### WHAT THE TASK REQUIRES
The answer must consist only of the lines from the line with "split_and!; try done;" to the line with "- destruct Ha", both included, exactly as they stand below.

### THE DATA
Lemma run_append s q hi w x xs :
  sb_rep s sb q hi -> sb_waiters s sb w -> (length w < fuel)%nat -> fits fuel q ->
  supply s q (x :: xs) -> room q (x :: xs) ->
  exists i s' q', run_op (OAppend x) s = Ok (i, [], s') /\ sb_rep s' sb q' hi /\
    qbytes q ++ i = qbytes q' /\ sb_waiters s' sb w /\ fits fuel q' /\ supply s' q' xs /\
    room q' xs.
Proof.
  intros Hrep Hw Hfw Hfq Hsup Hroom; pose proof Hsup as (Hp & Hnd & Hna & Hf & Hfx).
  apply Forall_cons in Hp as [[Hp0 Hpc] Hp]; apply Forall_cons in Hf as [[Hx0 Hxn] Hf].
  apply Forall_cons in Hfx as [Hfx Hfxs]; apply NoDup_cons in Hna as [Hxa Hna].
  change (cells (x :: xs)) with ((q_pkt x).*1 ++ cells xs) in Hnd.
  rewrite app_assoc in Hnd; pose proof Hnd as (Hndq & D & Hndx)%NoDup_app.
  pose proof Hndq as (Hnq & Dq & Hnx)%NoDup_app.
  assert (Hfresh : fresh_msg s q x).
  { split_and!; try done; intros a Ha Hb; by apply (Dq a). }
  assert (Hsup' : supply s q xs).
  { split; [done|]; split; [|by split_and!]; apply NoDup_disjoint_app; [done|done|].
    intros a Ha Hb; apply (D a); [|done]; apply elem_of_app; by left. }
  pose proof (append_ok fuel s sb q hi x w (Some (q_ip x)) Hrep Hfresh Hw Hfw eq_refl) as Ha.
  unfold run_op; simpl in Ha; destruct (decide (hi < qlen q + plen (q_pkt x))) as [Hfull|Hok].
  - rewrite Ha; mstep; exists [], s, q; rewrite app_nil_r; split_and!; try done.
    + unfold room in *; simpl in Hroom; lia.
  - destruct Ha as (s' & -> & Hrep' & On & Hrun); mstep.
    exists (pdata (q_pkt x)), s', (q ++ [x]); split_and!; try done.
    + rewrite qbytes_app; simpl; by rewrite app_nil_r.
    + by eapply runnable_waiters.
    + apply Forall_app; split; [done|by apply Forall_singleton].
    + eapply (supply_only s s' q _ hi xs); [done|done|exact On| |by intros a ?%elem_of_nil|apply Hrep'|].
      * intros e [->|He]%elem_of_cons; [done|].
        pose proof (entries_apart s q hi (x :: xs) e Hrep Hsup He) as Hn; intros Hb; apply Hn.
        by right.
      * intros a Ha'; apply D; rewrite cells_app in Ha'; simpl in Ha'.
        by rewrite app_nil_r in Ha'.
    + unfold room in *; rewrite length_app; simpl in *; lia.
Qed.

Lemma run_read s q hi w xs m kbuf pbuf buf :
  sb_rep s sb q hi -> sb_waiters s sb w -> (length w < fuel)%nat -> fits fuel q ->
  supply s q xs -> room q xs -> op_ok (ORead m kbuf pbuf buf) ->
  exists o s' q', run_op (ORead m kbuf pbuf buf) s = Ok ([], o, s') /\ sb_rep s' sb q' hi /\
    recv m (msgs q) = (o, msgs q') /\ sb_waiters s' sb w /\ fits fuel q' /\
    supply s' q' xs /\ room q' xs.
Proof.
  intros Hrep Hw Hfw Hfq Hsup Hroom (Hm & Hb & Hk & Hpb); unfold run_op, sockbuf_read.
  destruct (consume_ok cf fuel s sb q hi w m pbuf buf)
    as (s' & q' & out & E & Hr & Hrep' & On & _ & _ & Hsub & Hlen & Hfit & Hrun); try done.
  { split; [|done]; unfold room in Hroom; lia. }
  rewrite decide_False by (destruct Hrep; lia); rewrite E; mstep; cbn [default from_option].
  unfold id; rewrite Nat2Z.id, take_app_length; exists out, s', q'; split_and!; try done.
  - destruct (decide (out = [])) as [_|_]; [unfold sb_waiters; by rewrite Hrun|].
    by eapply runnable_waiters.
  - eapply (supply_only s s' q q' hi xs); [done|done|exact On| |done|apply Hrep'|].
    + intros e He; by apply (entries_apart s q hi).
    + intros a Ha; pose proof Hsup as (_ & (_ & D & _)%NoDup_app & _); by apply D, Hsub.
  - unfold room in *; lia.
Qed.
---
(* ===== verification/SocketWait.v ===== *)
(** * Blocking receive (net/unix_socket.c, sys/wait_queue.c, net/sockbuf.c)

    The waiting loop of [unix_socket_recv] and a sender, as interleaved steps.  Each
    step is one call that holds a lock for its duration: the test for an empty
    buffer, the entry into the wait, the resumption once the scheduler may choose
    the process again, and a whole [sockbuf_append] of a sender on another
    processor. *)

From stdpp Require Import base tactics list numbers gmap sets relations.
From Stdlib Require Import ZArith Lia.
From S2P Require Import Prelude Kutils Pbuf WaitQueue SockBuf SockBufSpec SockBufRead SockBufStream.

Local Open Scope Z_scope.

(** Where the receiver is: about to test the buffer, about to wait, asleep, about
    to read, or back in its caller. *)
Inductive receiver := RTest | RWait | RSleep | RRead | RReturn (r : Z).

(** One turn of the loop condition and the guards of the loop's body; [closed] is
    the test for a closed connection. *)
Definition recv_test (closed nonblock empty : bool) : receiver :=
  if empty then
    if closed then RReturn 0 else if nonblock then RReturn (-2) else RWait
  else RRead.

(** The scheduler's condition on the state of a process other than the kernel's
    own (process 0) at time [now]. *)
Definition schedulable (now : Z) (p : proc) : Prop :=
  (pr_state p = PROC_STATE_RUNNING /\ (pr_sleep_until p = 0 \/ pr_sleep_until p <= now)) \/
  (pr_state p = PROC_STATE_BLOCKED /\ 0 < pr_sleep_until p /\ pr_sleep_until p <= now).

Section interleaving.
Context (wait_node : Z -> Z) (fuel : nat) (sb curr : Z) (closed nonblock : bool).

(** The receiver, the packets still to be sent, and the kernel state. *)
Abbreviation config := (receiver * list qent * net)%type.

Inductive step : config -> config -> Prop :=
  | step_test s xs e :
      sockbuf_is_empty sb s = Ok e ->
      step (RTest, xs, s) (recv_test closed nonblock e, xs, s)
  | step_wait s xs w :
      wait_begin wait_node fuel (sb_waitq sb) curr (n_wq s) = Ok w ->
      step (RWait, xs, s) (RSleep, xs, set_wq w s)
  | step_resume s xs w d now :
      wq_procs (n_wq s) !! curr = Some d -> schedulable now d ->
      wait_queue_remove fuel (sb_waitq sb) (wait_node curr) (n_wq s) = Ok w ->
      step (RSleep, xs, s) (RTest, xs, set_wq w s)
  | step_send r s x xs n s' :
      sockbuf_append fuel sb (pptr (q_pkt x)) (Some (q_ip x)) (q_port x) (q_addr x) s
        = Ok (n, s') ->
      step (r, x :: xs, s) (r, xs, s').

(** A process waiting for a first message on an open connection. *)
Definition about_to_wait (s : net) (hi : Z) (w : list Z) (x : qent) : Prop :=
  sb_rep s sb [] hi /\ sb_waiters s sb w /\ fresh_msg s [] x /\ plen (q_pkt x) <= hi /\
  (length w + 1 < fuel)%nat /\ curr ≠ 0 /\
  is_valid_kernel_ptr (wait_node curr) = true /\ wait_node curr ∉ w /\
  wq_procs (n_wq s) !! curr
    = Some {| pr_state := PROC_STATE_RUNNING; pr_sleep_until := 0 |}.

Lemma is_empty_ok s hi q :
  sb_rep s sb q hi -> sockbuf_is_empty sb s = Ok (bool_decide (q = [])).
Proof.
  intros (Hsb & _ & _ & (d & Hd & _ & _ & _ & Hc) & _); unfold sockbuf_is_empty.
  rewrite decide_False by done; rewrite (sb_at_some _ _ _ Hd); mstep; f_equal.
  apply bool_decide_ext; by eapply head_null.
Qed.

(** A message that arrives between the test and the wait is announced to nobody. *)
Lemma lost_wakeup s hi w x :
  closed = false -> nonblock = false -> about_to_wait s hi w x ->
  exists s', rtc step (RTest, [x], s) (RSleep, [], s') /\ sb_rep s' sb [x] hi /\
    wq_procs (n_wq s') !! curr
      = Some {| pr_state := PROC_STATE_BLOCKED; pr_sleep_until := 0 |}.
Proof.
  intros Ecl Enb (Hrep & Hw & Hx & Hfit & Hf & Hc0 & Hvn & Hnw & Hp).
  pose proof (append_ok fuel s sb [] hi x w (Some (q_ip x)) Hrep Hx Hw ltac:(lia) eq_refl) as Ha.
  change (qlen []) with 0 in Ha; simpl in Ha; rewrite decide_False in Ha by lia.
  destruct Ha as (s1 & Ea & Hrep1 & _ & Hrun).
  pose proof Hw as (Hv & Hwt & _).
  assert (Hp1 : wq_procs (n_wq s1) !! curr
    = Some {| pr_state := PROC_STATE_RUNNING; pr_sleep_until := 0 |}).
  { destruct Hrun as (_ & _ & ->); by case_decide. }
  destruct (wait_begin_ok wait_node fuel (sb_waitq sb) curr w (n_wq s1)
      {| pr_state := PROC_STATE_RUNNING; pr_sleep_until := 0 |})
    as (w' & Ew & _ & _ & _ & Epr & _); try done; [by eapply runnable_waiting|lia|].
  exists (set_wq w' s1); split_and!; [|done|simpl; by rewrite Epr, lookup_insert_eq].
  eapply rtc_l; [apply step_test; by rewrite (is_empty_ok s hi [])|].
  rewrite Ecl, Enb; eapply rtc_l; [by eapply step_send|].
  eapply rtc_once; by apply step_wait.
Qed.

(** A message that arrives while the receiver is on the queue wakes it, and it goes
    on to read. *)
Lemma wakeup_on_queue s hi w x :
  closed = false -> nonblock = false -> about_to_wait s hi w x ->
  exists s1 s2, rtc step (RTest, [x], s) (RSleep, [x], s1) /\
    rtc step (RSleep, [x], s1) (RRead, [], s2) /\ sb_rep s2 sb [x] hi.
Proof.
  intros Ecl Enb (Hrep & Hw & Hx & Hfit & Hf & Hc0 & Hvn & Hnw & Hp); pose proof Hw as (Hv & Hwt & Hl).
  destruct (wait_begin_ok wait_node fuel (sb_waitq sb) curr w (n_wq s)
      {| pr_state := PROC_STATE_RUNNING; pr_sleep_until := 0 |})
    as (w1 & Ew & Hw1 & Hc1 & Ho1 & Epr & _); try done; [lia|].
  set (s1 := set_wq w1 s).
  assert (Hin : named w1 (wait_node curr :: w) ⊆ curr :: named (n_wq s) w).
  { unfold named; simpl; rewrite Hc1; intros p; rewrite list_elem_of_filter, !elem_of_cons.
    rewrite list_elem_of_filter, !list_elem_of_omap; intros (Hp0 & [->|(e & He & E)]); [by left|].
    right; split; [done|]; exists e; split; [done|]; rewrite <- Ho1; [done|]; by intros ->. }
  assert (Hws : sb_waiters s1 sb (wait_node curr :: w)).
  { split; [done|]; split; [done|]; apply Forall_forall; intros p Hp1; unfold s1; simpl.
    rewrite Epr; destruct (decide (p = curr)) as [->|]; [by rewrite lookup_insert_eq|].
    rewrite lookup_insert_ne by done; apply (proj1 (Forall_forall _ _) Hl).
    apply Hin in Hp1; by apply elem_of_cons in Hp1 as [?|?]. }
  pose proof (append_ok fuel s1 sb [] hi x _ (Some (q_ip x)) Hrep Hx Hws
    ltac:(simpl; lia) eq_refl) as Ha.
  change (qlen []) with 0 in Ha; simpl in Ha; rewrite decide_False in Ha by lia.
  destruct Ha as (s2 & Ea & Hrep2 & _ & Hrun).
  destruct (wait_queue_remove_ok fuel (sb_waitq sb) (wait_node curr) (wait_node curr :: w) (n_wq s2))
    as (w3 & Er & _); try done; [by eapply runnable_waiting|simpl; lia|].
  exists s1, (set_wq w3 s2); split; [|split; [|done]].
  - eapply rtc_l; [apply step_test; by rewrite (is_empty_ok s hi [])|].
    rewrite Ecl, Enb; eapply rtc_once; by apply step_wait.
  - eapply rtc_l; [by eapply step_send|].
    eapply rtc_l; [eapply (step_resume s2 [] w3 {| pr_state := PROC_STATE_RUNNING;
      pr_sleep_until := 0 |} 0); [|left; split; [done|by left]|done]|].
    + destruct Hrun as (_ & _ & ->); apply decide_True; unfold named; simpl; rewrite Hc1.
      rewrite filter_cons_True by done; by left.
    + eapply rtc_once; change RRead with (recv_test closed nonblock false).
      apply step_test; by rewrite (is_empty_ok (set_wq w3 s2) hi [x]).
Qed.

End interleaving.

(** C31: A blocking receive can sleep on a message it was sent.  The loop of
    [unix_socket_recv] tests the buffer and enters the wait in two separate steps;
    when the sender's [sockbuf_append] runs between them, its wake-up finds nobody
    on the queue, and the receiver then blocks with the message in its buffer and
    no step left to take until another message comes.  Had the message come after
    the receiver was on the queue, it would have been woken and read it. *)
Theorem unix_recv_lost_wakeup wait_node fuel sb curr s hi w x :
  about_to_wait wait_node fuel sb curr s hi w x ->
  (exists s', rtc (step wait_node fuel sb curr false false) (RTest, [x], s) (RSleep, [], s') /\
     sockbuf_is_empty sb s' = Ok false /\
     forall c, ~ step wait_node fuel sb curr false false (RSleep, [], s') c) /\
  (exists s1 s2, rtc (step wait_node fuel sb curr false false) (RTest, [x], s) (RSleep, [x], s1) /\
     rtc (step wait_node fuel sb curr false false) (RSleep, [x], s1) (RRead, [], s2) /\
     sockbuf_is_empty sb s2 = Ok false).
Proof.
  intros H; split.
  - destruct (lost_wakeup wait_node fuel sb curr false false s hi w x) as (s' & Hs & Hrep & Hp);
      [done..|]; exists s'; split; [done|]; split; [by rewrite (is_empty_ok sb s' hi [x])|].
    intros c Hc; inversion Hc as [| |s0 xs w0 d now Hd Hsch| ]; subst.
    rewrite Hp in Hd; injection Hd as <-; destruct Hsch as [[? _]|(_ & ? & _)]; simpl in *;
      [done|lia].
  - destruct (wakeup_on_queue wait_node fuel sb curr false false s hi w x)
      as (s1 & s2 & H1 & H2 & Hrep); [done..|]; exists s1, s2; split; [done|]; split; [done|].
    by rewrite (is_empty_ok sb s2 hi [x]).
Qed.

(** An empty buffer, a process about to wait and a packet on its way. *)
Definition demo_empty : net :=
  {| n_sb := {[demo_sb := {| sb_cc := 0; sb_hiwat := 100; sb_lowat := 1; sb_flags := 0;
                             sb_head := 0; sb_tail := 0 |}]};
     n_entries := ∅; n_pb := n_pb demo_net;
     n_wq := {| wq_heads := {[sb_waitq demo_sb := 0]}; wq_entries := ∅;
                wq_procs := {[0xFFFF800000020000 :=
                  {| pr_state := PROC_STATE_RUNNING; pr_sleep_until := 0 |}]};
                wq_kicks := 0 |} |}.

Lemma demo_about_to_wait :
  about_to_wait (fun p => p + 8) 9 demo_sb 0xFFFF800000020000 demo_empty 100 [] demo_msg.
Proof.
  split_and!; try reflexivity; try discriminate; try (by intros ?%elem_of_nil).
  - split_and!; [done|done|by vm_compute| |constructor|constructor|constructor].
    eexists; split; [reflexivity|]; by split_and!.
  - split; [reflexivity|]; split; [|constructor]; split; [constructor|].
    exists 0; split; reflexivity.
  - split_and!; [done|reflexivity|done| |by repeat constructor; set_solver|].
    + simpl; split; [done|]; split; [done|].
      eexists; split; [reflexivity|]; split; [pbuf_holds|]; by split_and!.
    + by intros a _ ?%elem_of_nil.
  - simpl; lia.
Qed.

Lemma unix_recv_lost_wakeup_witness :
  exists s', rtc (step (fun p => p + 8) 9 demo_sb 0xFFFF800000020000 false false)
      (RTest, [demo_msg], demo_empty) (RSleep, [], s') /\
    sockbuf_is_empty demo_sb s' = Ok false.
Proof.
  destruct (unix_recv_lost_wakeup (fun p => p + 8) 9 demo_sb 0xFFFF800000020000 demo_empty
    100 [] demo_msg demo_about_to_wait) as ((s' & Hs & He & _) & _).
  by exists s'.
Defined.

### ANSWER BOX
  { split_and!; try done; intros a Ha Hb; by apply (Dq a). }
  assert (Hsup' : supply s q xs).
  { split; [done|]; split; [|by split_and!]; apply NoDup_disjoint_app; [done|done|].
    intros a Ha Hb; apply (D a); [|done]; apply elem_of_app; by left. }
  pose proof (append_ok fuel s sb q hi x w (Some (q_ip x)) Hrep Hfresh Hw Hfw eq_refl) as Ha.
  unfold run_op; simpl in Ha; destruct (decide (hi < qlen q + plen (q_pkt x))) as [Hfull|Hok].
  - rewrite Ha; mstep; exists [], s, q; rewrite app_nil_r; split_and!; try done.
    + unfold room in *; simpl in Hroom; lia.
  - destruct Ha as (s' & -> & Hrep' & On & Hrun); mstep.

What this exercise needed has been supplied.